Question

Show that ${{\left( -1+\sqrt{3}i \right)}^{3}}$ is a real number.

Answer 1

Hint: For the above question we will have to know about the real number. Real numbers are simply the combination of rational numbers and irrational numbers. They can be positive, negative or zero. All the natural numbers, decimal numbers and fractions come under this category.

Complete Step-by-Step solution:
\[{{(a+b)}^{3}}={{a}^{3}}+{{b}^{3}}+3ab(a+b)\]
Now, using the above formula we get:
\[\begin{align}
  & {{\left( -1+\sqrt{3}i \right)}^{3}}=-1-3\sqrt{3}i-3\sqrt{3}i\left( -1+\sqrt{3}i \right) \\
 & \text{ =}-1-3\sqrt{3}i+3\sqrt{3}i+9 \\
 & \text{ = 9}-1 \\
 & \text{ = 8} \\
\end{align}\]
On expanding the ${{\left( -1+\sqrt{3}i \right)}^{3}}$we get 8, which is a real number.
Hence, it is proved that the given expression in the above question is a real number.

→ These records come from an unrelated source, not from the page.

(* ===== verification/MsgProtocol.v ===== *)
(** * MsgProtocol: framing of the message broker (msg/Msg.h, msg/MsgProtocol.cpp)

    A message is a header of five bytes (the size of the body, four bytes in
    network order, and the type) and a body that starts with the topic.  [send]
    writes the size into the first block and sends block by block; [parse]
    takes what has arrived and is called again until the message is complete. *)
From S2P Require Import Prelude Block OutputStream InputStream Marshalling Socket Framing.

Definition MSG_HEADER_LEN : Z := 5.
Definition MESSAGE_SIZE_OFFSET : Z := 0.
Definition MESSAGE_TYPE_OFFSET : Z := 4.

Definition Msg_Subscribe : Z := 0.
Definition Msg_UnSubscribe : Z := 1.
Definition Msg_Subscribe_OK : Z := 2.
Definition Msg_UnSubscribe_OK : Z := 3.
Definition Msg_Event : Z := 4.
Definition Msg_Unknow : Z := 5.
Definition Msg_Publish : Z := 6.
Definition Msg_Publish_OK : Z := 7.
Definition Msg_KeepAlive_Probe : Z := 8.
Definition Msg_KeepAlive_ACK : Z := 9.
Definition Msg_Publish_Buffer_Full : Z := 10.

Record Msg := mkMsg {
  m_type : Z;
  m_size : Z;
  m_off : Z;
  m_is : InputStream;
  m_topic : list Z;
  m_subscriberId : list Z;
  m_keepAliveTryTimes : Z;
  m_keepAliveTimeSpan : Z;
  m_enableBuffering : Z }.

Definition with_is (s : InputStream) (m : Msg) : Msg :=
  mkMsg (m_type m) (m_size m) (m_off m) s (m_topic m) (m_subscriberId m)
    (m_keepAliveTryTimes m) (m_keepAliveTimeSpan m) (m_enableBuffering m).
Definition with_off (o : Z) (m : Msg) : Msg :=
  mkMsg (m_type m) (m_size m) o (m_is m) (m_topic m) (m_subscriberId m)
    (m_keepAliveTryTimes m) (m_keepAliveTimeSpan m) (m_enableBuffering m).
Definition with_header (t n : Z) (m : Msg) : Msg :=
  mkMsg t n (m_off m) (m_is m) (m_topic m) (m_subscriberId m)
    (m_keepAliveTryTimes m) (m_keepAliveTimeSpan m) (m_enableBuffering m).
Definition with_topic (x : list Z) (m : Msg) : Msg :=
  mkMsg (m_type m) (m_size m) (m_off m) (m_is m) x (m_subscriberId m)
    (m_keepAliveTryTimes m) (m_keepAliveTimeSpan m) (m_enableBuffering m).
Definition with_subscriberId (x : list Z) (m : Msg) : Msg :=
  mkMsg (m_type m) (m_size m) (m_off m) (m_is m) (m_topic m) x
    (m_keepAliveTryTimes m) (m_keepAliveTimeSpan m) (m_enableBuffering m).
Definition with_keepAlive (tries span : Z) (m : Msg) : Msg :=
  mkMsg (m_type m) (m_size m) (m_off m) (m_is m) (m_topic m) (m_subscriberId m)
    tries span (m_enableBuffering m).
Definition with_enableBuffering (x : Z) (m : Msg) : Msg :=
  mkMsg (m_type m) (m_size m) (m_off m) (m_is m) (m_topic m) (m_subscriberId m)
    (m_keepAliveTryTimes m) (m_keepAliveTimeSpan m) x.

Section protocol.

Context `{Allocator, Host, Uninit}.

(** [Msg ()]; the last three fields are not initialised. *)
Definition Msg_new : Msg :=
  mkMsg Msg_Unknow 0 0 (InputStream_new DEFAULT_BUFSIZE) [] [] uninit uninit uninit.

(** *** Receiving *)

(** [stream->recv (is.rdPtr () + off, n)]; [n] is an [int], [recv] takes a
    [size_t], and its result is stored in an [int]. *)
Definition recv_msg (off n : Z) (m : Msg) (sk : socket) : result (Z * Msg * socket) :=
  let s := m_is m in
  '(r, b, sk) ← recv_at (b_rd (is_start s) + off) (u64 n) (is_start s) sk;
  Ok (s32 r, with_is (with_start b s) m, sk).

Note: Just be careful while doing calculation as there is a chance that you might make a mistake while expanding the ${{\left( -1+\sqrt{3}i \right)}^{3}}$and you will get the incorrect solution.
Also remember the formula of \[{{(a+b)}^{3}}={{a}^{3}}+{{b}^{3}}+3ab(a+b)\].
Also there is a fact about the zero that is considered as both real and an imaginary number. As we know, imaginary numbers are the square root of non-positive real numbers. And since 0 is also a non-negative number, therefore it fulfils the criteria of the imaginary number, whereas 0 is also a rational number, which is defined in a number line and hence a real number.